A qualidade do sono também foi estudada pelo conferencista em outro grupo de 94 pacientes portadores de escoliose idiopática com dor crônica: 75% tinham má qualidade de sono, o que pode ter a ver com aspectos neurofisiológicos.

Componente neurofisiológico

Dor envolve mecanismos de facilitação e inibição. Tais mecanismos podem ser mensurados em laboratório através de testes sensoriais quantitativos. São testes seguros, confiáveis e avaliam a sensibilidade do cliente à dor e também a capacidade cerebral endógena na modulação da dor. Através da aplicação de tais testes verificou-se que 48,9% dos clientes portadores de escoliose e dor têm sistema cerebral de inibição à dor deficitário.

Alterações neuroplásticas tanto de sensibilidade à dor quanto de modulação à dor tem alguma relação com a gravidade da curva, sugerindo que a curva pode ser um fator desencadeador para a neuroplasticidade do sistema de  inibição e de modulação da dor nestes pacientes.

Qual o impacto dos tratamentos através de coletes corretivos, exercícios específicos para escoliose e cirurgia na dor ?

Uso de coletes: Parece haver a mesma frequência de dor em pacientes com escoliose idiopática usando colete comparativamente aos que não o utilizam. O uso do colete, então, não parece alterar de forma significativa a frequência de dor nas costas em pacientes portadores de escoliose idiopática de curvas moderadas.

Exercícios específicos para escoliose:  A análise de trabalhos publicados revela resultados conflitantes. A conclusão mais sensata parece ser a do trabalho realizado por Monticone e colaboradores: A dor diminui como resultado da capacidade de melhor entendimento do paciente em modificar fatores de risco em seu estilo de vida e em atividades escolares, mais do que pela proposta de atividade física.

Cirurgia: Seu objetivo é sempre prevenir a progressão da curva e melhorar o alinhamento do tronco. A cirurgia não visa a melhoria da dor, mas eventualmente opera-se pacientes que têm esta queixa. Em um estudo de Landman e colaboradores publicado na Spine em 2013, com 1433 clientes operados, verificou-se que dois anos após a cirurgia, 40% deles referiram diminuição da dor, 38,6% relataram não ter havido alteração e 20,3% relataram piora.

Com o objetivo de entender as razões de tais variações de resultados no que diz respeito à dor, o palestrante estudou o papel da neuroplasticidade do sistema nervoso central em pacientes submetidos à cirurgia de coluna. A análise foi feita com os clientes 5 dias, 6 semanas , 6 meses e 1 ano após o ato cirúrgico no laboratório de análise da dor. Confirmou-se que ao longo do ano ocorre uma alteração na sensibilidade à dor. Possivelmente o trauma cirúrgico pode induzir a alterações neuroplasticas nas vias de condução dolorosa, o que sugere que as alterações da modulação da dor pode explicar os diferentes resultados em relação à sensibilidade à ela.

Conclusões:

Dor nas costas é muito comum (especialmente em intensidade leve)

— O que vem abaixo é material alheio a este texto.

(** * NotebookLM MCP server: session acquisition, cookie store, cookie repair

    A shallow embedding of [src/auth.ts] (class [AuthManager]) and of
    [examples/fix-cookies.ts], together with the parts of the JavaScript
    runtime these two files call: strings ([split], [join], [indexOf],
    [substring], [includes]), the insertion-ordered [Map], [JSON.stringify]
    on the persisted record and [JSON.parse], [Date.prototype.toISOString],
    the synchronous file-system calls of [fs], and the rule by which
    Playwright's [context.cookies(url)] selects cookies.

    Strings are sequences of code units; a code unit is modelled by [ascii],
    so every string of the model is a JavaScript string whose code units are
    below 256. *)

From Stdlib Require Import String Ascii List ZArith Lia Bool DecimalString.
From stdpp Require Import gmap strings.
Import ListNotations.

Local Open Scope string_scope.
Local Open Scope nat_scope.

(** ** JavaScript strings *)

Module JsString.

(** The first [n] code units of a string, and what follows them. *)
Fixpoint take (n : nat) (s : string) : string :=
  match n, s with
  | S k, String c s' => String c (take k s')
  | _, _ => EmptyString
  end.

Fixpoint drop (n : nat) (s : string) : string :=
  match n, s with
  | S k, String _ s' => drop k s'
  | _, _ => s
  end.

(** An index argument is clamped to [0 .. length]. *)
Definition clamp (len : nat) (i : Z) : nat := Nat.min (Z.to_nat i) len.

(** [s.substring(a, b)]: both ends clamped, swapped when [a > b]. *)
Definition substring (s : string) (a b : Z) : string :=
  let len := String.length s in
  let lo := Nat.min (clamp len a) (clamp len b) in
  let hi := Nat.max (clamp len a) (clamp len b) in
  take (hi - lo) (drop lo s).

(** [s.substring(a)]: the end defaults to the length. *)
Definition substring_from (s : string) (a : Z) : string :=
  substring s a (Z.of_nat (String.length s)).

(** [s.indexOf(needle)]: position of the first occurrence, or [-1]. *)
Fixpoint indexOf_from (needle s : string) (i : Z) : Z :=
  if String.prefix needle s then i
  else match s with
       | EmptyString => (-1)%Z
       | String _ s' => indexOf_from needle s' (i + 1)
       end.

Definition indexOf (s needle : string) : Z := indexOf_from needle s 0.

(** [s.includes(needle)]. *)
Definition includes (s needle : string) : bool := (0 <=? indexOf s needle)%Z.

(** [parts.join(sep)]. *)
Fixpoint join (sep : string) (parts : list string) : string :=
  match parts with
  | [] => EmptyString
  | p :: rest =>
      match rest with
      | [] => p
      | _ :: _ => p ++ sep ++ join sep rest
      end
  end.

(** [s.split(sep)] for a non-empty separator: the pieces between the
    leftmost, non-overlapping occurrences of [sep].  [skip] counts the code
    units of a matched separator that are still to be dropped. *)
Definition cons_head (c : ascii) (pieces : list string) : list string :=
  match pieces with
  | [] => [String c EmptyString]
  | p :: ps => String c p :: ps
  end.

Fixpoint split_go (sep : string) (skip : nat) (s : string) : list string :=
  match s with
  | EmptyString => [EmptyString]
  | String c s' =>
      match skip with
      | S k => split_go sep k s'
      | O =>
          if String.prefix sep s
          then EmptyString :: split_go sep (String.length sep - 1) s'
          else cons_head c (split_go sep 0 s')
      end
  end.

(** With the empty separator [split] yields the code units one by one. *)
Fixpoint units (s : string) : list string :=
  match s with
  | EmptyString => []
  | String c s' => String c EmptyString :: units s'
  end.

Definition split (s sep : string) : list string :=
  match sep with
  | EmptyString => units s
  | String _ _ => split_go sep 0 s
  end.

(** [String(n)] for a non-negative integer, as a template literal prints it. *)
Definition of_nat (n : nat) : string := NilZero.string_of_uint (Nat.to_uint n).

End JsString.

(** ** The insertion-ordered [Map<string, V>]

    [Array.from(m.entries())] lists the entries in insertion order, and
    [m.set] on a key that is present replaces the value where the key already
    stands; the entries are therefore kept as an association list. *)

Module JsMap.

Definition t (V : Type) : Type := list (string * V).

Definition empty {V : Type} : t V := [].

Fixpoint has {V : Type} (m : t V) (k : string) : bool :=
  match m with
  | [] => false
  | (k', _) :: m' => if String.eqb k' k then true else has m' k
  end.

Fixpoint set {V : Type} (m : t V) (k : string) (v : V) : t V :=
  match m with
  | [] => [(k, v)]
  | (k', v') :: m' =>
      if String.eqb k' k then (k', v) :: m' else (k', v') :: set m' k v
  end.

Definition size {V : Type} (m : t V) : nat := List.length m.

Definition entries {V : Type} (m : t V) : list (string * V) := m.

Definition keys {V : Type} (m : t V) : list string := List.map fst m.

End JsMap.

(** ** [JSON.stringify] on records of strings, and [JSON.parse] *)

Module Json.

Definition dquote : ascii := Eval cbv in ascii_of_nat 34.
Definition backslash : ascii := Eval cbv in ascii_of_nat 92.
Definition newline : ascii := Eval cbv in ascii_of_nat 10.

Definition hex_digit (n : nat) : ascii :=
  ascii_of_nat (if (n <? 10)%nat then 48 + n else 87 + n)%nat.

(** The escape of one code unit inside a JSON string literal
    (QuoteJSONString): the two-character escapes, [\u00xx] for the other
    control characters, the unit itself otherwise. *)
Definition escape_unit (c : ascii) : string :=
  let n := nat_of_ascii c in
  if (n =? 8)%nat then "\b"
  else if (n =? 9)%nat then "\t"
  else if (n =? 10)%nat then "\n"
  else if (n =? 12)%nat then "\f"
  else if (n =? 13)%nat then "\r"
  else if (n =? 34)%nat then String backslash (String dquote EmptyString)
  else if (n =? 92)%nat then "\\"
  else if (n <? 32)%nat then
    "\u00" ++ String (hex_digit (n / 16)%nat) (String (hex_digit (n mod 16)%nat) EmptyString)
  else String c EmptyString.

Fixpoint escape (s : string) : string :=
  match s with
  | EmptyString => EmptyString
  | String c s' => escape_unit c ++ escape s'
  end.

Definition quote (s : string) : string :=
  String dquote (escape s ++ String dquote EmptyString).

(** [JSON.stringify(o, null, 2)] for an object whose own properties, in
    insertion order, are [fields], all with string values. *)
Definition stringify_member (kv : string * string) : string :=
  "  " ++ quote (fst kv) ++ ": " ++ quote (snd kv).

Definition members (fields : list (string * string)) : string :=
  JsString.join (String "," (String newline EmptyString))
    (List.map stringify_member fields).

Definition stringify (fields : list (string * string)) : string :=
  match fields with
  | [] => "{}"
  | _ :: _ => "{" ++ String newline (members fields ++ String newline "}")
  end.

(** Reading: white space, hexadecimal digits, string literals. *)
Definition is_ws (c : ascii) : bool :=
  let n := nat_of_ascii c in
  (n =? 32)%nat || (n =? 9)%nat || (n =? 10)%nat || (n =? 13)%nat.

Fixpoint skip_ws (s : string) : string :=
  match s with
  | String c s' => if is_ws c then skip_ws s' else s
  | EmptyString => EmptyString
  end.

Definition hex_value (c : ascii) : option nat :=
  let n := nat_of_ascii c in
  if (48 <=? n)%nat && (n <=? 57)%nat then Some (n - 48)%nat
  else if (97 <=? n)%nat && (n <=? 102)%nat then Some (n - 87)%nat
  else if (65 <=? n)%nat && (n <=? 70)%nat then Some (n - 55)%nat
  else None.

(** The code unit a two-character escape stands for. *)
Definition simple_escape (e : ascii) : option ascii :=
  let n := nat_of_ascii e in
  if (n =? 34)%nat then Some dquote
  else if (n =? 92)%nat then Some backslash
  else if (n =? 47)%nat then Some "/"%char
  else if (n =? 98)%nat then Some (ascii_of_nat 8)
  else if (n =? 102)%nat then Some (ascii_of_nat 12)
  else if (n =? 110)%nat then Some (ascii_of_nat 10)
  else if (n =? 114)%nat then Some (ascii_of_nat 13)
  else if (n =? 116)%nat then Some (ascii_of_nat 9)
  else None.

Definition prepend (c : ascii) (r : option (string * string)) : option (string * string) :=
  match r with
  | Some (s, rest) => Some (String c s, rest)
  | None => None
  end.

(** [parse_chars s] reads a string literal whose opening quote has been
    consumed: the decoded string and the text after the closing quote.  A
    [\uXXXX] escape of a code unit above 255 denotes a string that the
    strings of the model do not hold; such a literal is not read. *)
Fixpoint parse_chars (s : string) : option (string * string) :=
  match s with
  | EmptyString => None
  | String c s' =>
      if Ascii.eqb c dquote then Some (EmptyString, s')
      else if Ascii.eqb c backslash then
        match s' with
        | EmptyString => None
        | String e s'' =>
            if Ascii.eqb e "u"%char then
              match s'' with
              | String h1 (String h2 (String h3 (String h4 rest))) =>
                  match hex_value h1, hex_value h2, hex_value h3, hex_value h4 with
                  | Some 0, Some 0, Some a, Some b =>
                      prepend (ascii_of_nat (16 * a + b)%nat) (parse_chars rest)
                  | _, _, _, _ => None
                  end
              | _ => None
              end
            else
              match simple_escape e with
              | Some u => prepend u (parse_chars s'')
              | None => None
              end
        end
      else if (nat_of_ascii c <? 32)%nat then None
      else prepend c (parse_chars s')
  end.

#[local] Set Warnings "-register-all".

(** The values of JSON.  A number is kept as the text that denotes it, and
    the members of an object are listed in the order of the text, repeated
    names included. *)
Inductive value :=
| JNull
| JBool (b : bool)
| JNumber (lexeme : string)
| JString (s : string)
| JArray (items : list value)
| JObject (members : list (string * value)).

(** The object whose members are [fields], all with string values. *)
Definition record (fields : list (string * string)) : value :=
  JObject (List.map (fun kv => (fst kv, JString (snd kv))) fields).

Definition is_digit (c : ascii) : bool :=
  let n := nat_of_ascii c in (48 <=? n)%nat && (n <=? 57)%nat.

(** The digits a text starts with, and what follows them. *)
Fixpoint digits (s : string) : string * string :=
  match s with
  | String c s' =>
      if is_digit c
      then (String c (fst (digits s')), snd (digits s'))
      else (EmptyString, s)
  | EmptyString => (EmptyString, EmptyString)
  end.

(** The same, for at least one digit. *)
Definition digits1 (s : string) : option (string * string) :=
  match digits s with
  | (EmptyString, _) => None
  | (String d ds, rest) => Some (String d ds, rest)
  end.

(** The integer part of a number: a lone zero, or digits that do not start
    with a zero. *)
Definition parse_int (s : string) : option (string * string) :=
  match s with
  | String c s' =>
      if Ascii.eqb c "0" then Some ("0", s')
      else if is_digit c then Some (String c (fst (digits s')), snd (digits s'))
      else None
  | EmptyString => None
  end.

(** The fraction, when a point follows. *)
Definition parse_frac (s : string) : option (string * string) :=
  match s with
  | String c s' =>
      if Ascii.eqb c "." then
        match digits1 s' with
        | Some (ds, rest) => Some (String c ds, rest)
        | None => None
        end
      else Some (EmptyString, s)
  | EmptyString => Some (EmptyString, s)
  end.

(** The exponent, when [e] or [E] follows. *)
Definition parse_exp (s : string) : option (string * string) :=
  match s with
  | String e s' =>
      if Ascii.eqb e "e" || Ascii.eqb e "E" then
        match s' with
        | String sign s'' =>
            if Ascii.eqb sign "+" || Ascii.eqb sign "-" then
              match digits1 s'' with
              | Some (ds, rest) => Some (String e (String sign ds), rest)
              | None => None
              end
            else
              match digits1 s' with
              | Some (ds, rest) => Some (String e ds, rest)
              | None => None
              end
        | EmptyString => None
        end
      else Some (EmptyString, s)
  | EmptyString => Some (EmptyString, s)
  end.

Definition parse_unsigned (s : string) : option (string * string) :=
  match parse_int s with
  | Some (i, s1) =>
      match parse_frac s1 with
      | Some (f, s2) =>
          match parse_exp s2 with
          | Some (e, s3) => Some (i ++ f ++ e, s3)
          | None => None
          end
      | None => None
      end
  | None => None
  end.

(** A number at the start of a text: the text that denotes it, and what
    follows. *)
Definition parse_number (s : string) : option (string * string) :=
  match s with
  | String c s' =>
      if Ascii.eqb c "-" then
        match parse_unsigned s' with
        | Some (n, rest) => Some (String c n, rest)
        | None => None
        end
      else parse_unsigned s
  | EmptyString => None
  end.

É de difícil prognóstico e tratamento

Houve nos últimos anos aumento de pesquisas sobre dor em pacientes com escoliose idiopática em vários aspectos: biológicos, biomecânicos, psicológicos e neurofisiológicos.

Impacto dos diversos tratamentos no impacto da dor:

Colete: não tem influência

Exercícios: promissores

Cirurgia: Tem o objetivo de impedir a progressão e alinhar o tronco. O paciente deve ser informado que a dor pode ter diferentes evoluções n s anos que se seguem , tanto positivas quanto negativas.

Os profissionais devem focar na saúde mental, sono, exercícios físicos, aconselhamento quanto ao estilo de vida.

Em resposta a questões posteriormente formuladas,  Dr. Alisson diz achar que a importância da curva e a importância da dor parecem estar relacionadas. Ressalve-se que o cliente com leve curva torácica pode ter dor lombar associada a outra causa.

Declarou também lhe parecer que clientes com desequilíbrio frontal pélvico parecem apresentar dores mais importantes na região lombar.